(Work instructions):
Only one stretch of the data below is needed. Output the lines from the one with "(** * Theorems" up to and including the one with "unfold FindByAccountAndTypes. case_bool_decide;", exactly as they stand.

(Entries shown):
(* ===== verification/OidcProps.v ===== *)
(** * Theorems of the OpenID Connect services *)
From S2P Require Import Prelude GoTime Json Hash Redis World Cache Footprint TokenDomain Blacklist TokenService TokenProps AccessProps Session SessionService SessionProps ServiceFootprints Url GoStrings AccountDomain Credential OAuthDomain Database ClientRepo AccountRepo Site AccountService AuthMiddleware OidcService OidcController.
Local Open Scope Z_scope.

(** ** Queries on accounts *)
Lemma sort_by_elem {A} (le : A → A → bool) l x : x ∈ sort_by le l ↔ x ∈ l.
Proof.
  induction l as [|y l IH]; [done|]. rewrite elem_of_cons, <-IH. clear IH. cbn [sort_by foldr].
  change (foldr _ [] l) with (sort_by le l). generalize (sort_by le l) as m. intros m.
  induction m as [|z m IHm]; [by rewrite list_elem_of_singleton, elem_of_nil; naive_solver|].
  destruct (le y z); [by rewrite elem_of_cons|]. rewrite !elem_of_cons, IHm. naive_solver.
Qed.
Lemma credentials_of_elem p a types c : c ∈ credentials_of p a types →
  cr_AccountID c = a ∧ cr_Type c ∈ types ∧ live_credential c = true.
Proof.
  unfold credentials_of, primary_first, rows_where. rewrite sort_by_elem. intros [_ Hc]%list_elem_of_In%filter_In.
  rewrite !andb_true_iff, !bool_decide_eq_true in Hc. naive_solver.
Qed.

Section queries.
Context {R : Type} `{Postgres}.
Implicit Types s : Site R.

Lemma found_credentials a types (ap : App R) :
  wp (FindByAccountAndTypes a types) (λ r _, ∀ l, r = Ok l → Forall (λ c, cr_AccountID c = a ∧ cr_Type c ∈ types) l) ap.
Proof.
  unfold FindByAccountAndTypes. case_bool_decide; [wp_step; by intros l [= <-]|]. apply wp_wrap.
  eapply wp_mono; [apply (statement_result _ (Forall (λ c, cr_AccountID c = a ∧ cr_Type c ∈ types))); [|done]|].
  - cbn. intros t ids x [= <-]. apply Forall_forall. intros c Hc%credentials_of_elem. naive_solver.
  - intros [l|e] a' [_ Hl]; cbn; naive_solver.
Qed.
Lemma found_account a (ap : App R) :
  wp (FindAccountByID a) (λ r _, ∀ x, r = Ok x → ∃ t, account_row t a false = Some x) ap.
Proof.
  unfold FindAccountByID, AccountRepo_FindByID, findAccountByID. wp_step. apply wp_wrap. wp_unfold. unfold query, statement.
  destruct (next_fate _) as [x d]. destruct x; cbn [fst snd wrap_res]; [|done..].
  unfold found. cbn. destruct (account_row _ _ _) as [y|] eqn:Hrow; [|done]. wp_step. intros ? [= <-]. eauto.
Qed.
End queries.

(Completed task):
(** * Theorems of the OpenID Connect services *)
From S2P Require Import Prelude GoTime Json Hash Redis World Cache Footprint TokenDomain Blacklist TokenService TokenProps AccessProps Session SessionService SessionProps ServiceFootprints Url GoStrings AccountDomain Credential OAuthDomain Database ClientRepo AccountRepo Site AccountService AuthMiddleware OidcService OidcController.
Local Open Scope Z_scope.

(** ** Queries on accounts *)
Lemma sort_by_elem {A} (le : A → A → bool) l x : x ∈ sort_by le l ↔ x ∈ l.
Proof.
  induction l as [|y l IH]; [done|]. rewrite elem_of_cons, <-IH. clear IH. cbn [sort_by foldr].
  change (foldr _ [] l) with (sort_by le l). generalize (sort_by le l) as m. intros m.
  induction m as [|z m IHm]; [by rewrite list_elem_of_singleton, elem_of_nil; naive_solver|].
  destruct (le y z); [by rewrite elem_of_cons|]. rewrite !elem_of_cons, IHm. naive_solver.
Qed.
Lemma credentials_of_elem p a types c : c ∈ credentials_of p a types →
  cr_AccountID c = a ∧ cr_Type c ∈ types ∧ live_credential c = true.
Proof.
  unfold credentials_of, primary_first, rows_where. rewrite sort_by_elem. intros [_ Hc]%list_elem_of_In%filter_In.
  rewrite !andb_true_iff, !bool_decide_eq_true in Hc. naive_solver.
Qed.

Section queries.
Context {R : Type} `{Postgres}.
Implicit Types s : Site R.

Lemma found_credentials a types (ap : App R) :
  wp (FindByAccountAndTypes a types) (λ r _, ∀ l, r = Ok l → Forall (λ c, cr_AccountID c = a ∧ cr_Type c ∈ types) l) ap.
Proof.
  unfold FindByAccountAndTypes. case_bool_decide; [wp_step; by intros l [= <-]|]. apply wp_wrap.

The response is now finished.